There’s a new movie out, Chappaquiddick. I don’t plan to see it, mostly because I prefer to hang on to whatever I think I know of the Kennedys. Reviews have called it out on historical facts, and also on the accents that are supposed to represent Boston.

So, it’s time to drag out my BostonSpeak piece.

I claimed Boston as my home for the first decades of my life. I was born in a suburb less than 8 miles away, went to college on the Fenway. Yes, THE Fenway—in certain classrooms on campus you could hear the crack of the bat. I also taught at that same college for many years. Is that enough Boston cred for you?

Besides hosting more than 53 institutions of higher learning, including MIT and Harvard, Boston has its own accent. Travel even 20 miles from Boston, and the accent is gone, indistinguishable from that of the network anchor in Grinnell, Iowa.

Everyone recognizes the accent; not everyone can imitate it. Even after many years in California, I can go back to it whenever I choose. Or, whenever I talk to my relatives and friends who still live there, says my husband.

“Hi, they-ah,” they say.

“Howahya?” I ask.

Even though I now speak like Californians, careful with my r’s, I’m very protective of Boston-speak.

One of my biggest pet peeves is when actors/actresses who are not natives try to take on the accent. It doesn’t work. Nothing can spoil a movie for me like a pretend Boston accent, which makes the actor sound like he’s rolling a hot potato around in his mouth. An old but good example is Rob Morrow in “Quiz Show.” In an attempt to sound out the broad a’s, his lips never met. Similarly, in “The Verdict,” set in Boston, no one got it right. Thank you, Paul Newman, for not trying. In newer movies, actors and their directors know enough not to try. They leave it to natives like Matt Damon and Ben Affleck.

JFK himself is often ridiculed for his accent. People laugh at his “Cuba(r) and Laos.” But Kennedy, and every other Bostonian, would pronounce Cuba as Cuba, unless the word is followed by another word that begins with a vowel. Thus:

“I went to Laos and Cuba,” but “I went to Cuba(r) and Laos.”

Similarly, a Bostonian would say “I obey the law,” but “I’m studying the law(r) of gravity.”

This is a common practice in many languages, where the letter used for the elision is actually written, as in Italian with e and ed, the words for and, depending on the first letter of the next word.

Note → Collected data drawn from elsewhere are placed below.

(** * Multi_Thread: the double-buffered entity pipeline

    A shallow embedding of the entity store, the event queue and the
    physics, render and damage systems of [Thread/Thread.cpp] (the parallel
    pipeline) and of the earlier handshake program of the same repository,
    with the properties its specification states about them, followed by
    further properties of the same code, of the renderer, and of the
    reference-counted first draft ([Draft]).

    Conventions.
    - [double] is the kernel's binary64 [float]; [+=], [<], [>], [!=] and
      [*= -1] are [PrimFloat.add], [ltb], [negb (eqb _ _)] and [mul _ (-1)].
    - A [std::vector] is a [list]; [v[i]] is stdpp's lookup, and an access
      outside the vector (undefined behaviour in C++) makes the operation
      return [None].
    - [Entity] ([uint32_t]) is [nat]: the code only forms ids up to
      [MAX_ENTITIES].
    - [int] is [Z]; the one subtraction the code performs on it cannot
      overflow (see [apply_event]). *)

From Stdlib Require Import ZArith Floats Ascii Lia.
From stdpp Require Import base option list gmap.

(** ** Components *)

Abbreviation Entity := nat (only parsing).
Definition MAX_ENTITIES : Entity := 1000%nat.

Back in the days of landlines, I called the San Jose Airport, seeking information (pre-Internet) about the layout of the airport before I drove there for a flight.

“Can you tell me where to park my car?” I asked.  [“Pahk my cah.”]

“I’m sorry,” the clerk said. “We have no flights to Pakaka.”

At that moment I decided to learn to speak like a TV anchorwoman. Now, I do. Well, most of the time.